# Silly question...



## Prizm (Jun 28, 2006)

When Target goes outside, he pecks at all sorts of seeds and things in the lawn. Most are brown seeds the size of a pea (We have a cotton wood tree and some sort of pine tree in the yard). Does Target instinctively know what's ok to eat, or should I be concerned?


----------



## Skyeking (Jan 17, 2003)

Prizm said:


> When Target goes outside, he pecks at all sorts of seeds and things in the lawn. Most are brown seeds the size of a pea (We have a cotton wood tree and some sort of pine tree in the yard).
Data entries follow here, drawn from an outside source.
Lemma composing_check ds :
  forallb (fun d => negb (d_composing d) || bool_decide (d_kind d = KStrings)) ds = true ->
  composing_strings ds.
Proof.
  rewrite forallb_forall. intros C. apply List.Forall_forall. intros d Hd E.
  specialize (C d Hd). rewrite E in C. by apply bool_decide_eq_true in C.
Qed.

Lemma devcash_composing : composing_strings devcash_desc.
Proof. by apply composing_check. Qed.

Lemma first_given_snoc p ps n : first_given (p :: ps ++ [p]) n = first_given (p :: ps) n.
Proof.
  cbn. destruct (given p n) eqn:E; [done|]. induction ps as [|q ps IH]; cbn; [by rewrite E|].
  by destruct (given q n).
Qed.

Lemma devcash_single n : n <> text "host-list" -> composing_in devcash_desc n = false.
Proof.
  intros N. unfold composing_in, devcash_desc. cbn [find_desc d_names].
  repeat (case_bool_decide as D; [first [done | exfalso; apply N; by rewrite <- D] | clear D]). done.
Qed.

(** The hosts are those of the map. *)
Lemma fill_hosts vm o : fill_devcash vm = Ok o -> typed devcash_desc vm ->
  dv_host_vector o = RemoveDuplicates (strings_of (vm_at vm (text "host-list"))).
Proof.
  intros E T. unfold fill_devcash in E.
  do 9 (apply res_bind_inv_ok in E as (? & _ & E)). apply res_bind_inv_ok in E as (hosts & Eh & E).
  do 8 (apply res_bind_inv_ok in E as (? & _ & E)). injection E as <-. cbn [dv_host_vector]. f_equal.
  unfold field, count, as_type in Eh. destruct (vm_at vm (text "host-list")) as [v|] eqn:V.
  - pose proof (T _ _ V) as K. destruct v; try discriminate K. by injection Eh as <-.
  - by injection Eh as <-.
Qed.

Lemma elem_of_all_strings ps n h :
  h ∈ all_strings ps n <-> exists q, q ∈ ps /\ h ∈ strings_of (given q n).
Proof.
  unfold all_strings. rewrite list_elem_of_In, in_concat. setoid_rewrite <- list_elem_of_In. split.
  - intros (l & Hl & Hh). apply list_elem_of_fmap in Hl as (q & -> & Hq). by exists q.
  - intros (q & Hq & Hh). eexists. split; [|exact Hh]. apply list_elem_of_fmap. by exists q.
Qed.
End parse.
Does Target instinctively know what's ok to eat, or should I be concerned?


I don't think that is a silly question at all.

Birds don't instinctively peck at what is good for them, but they will peck at what is tasty as well as any kind of little rocks, when they crave some minerals.

I would be more concerned with any residual toxins in the ground or lawn.
Have you used any insecticides/chemical fertilizers?

How long has Target been allowed to forage?

Here is a list of plants that are actually toxic to birds, you might check a plant/tree book and find out about partical plants/trees around your yard.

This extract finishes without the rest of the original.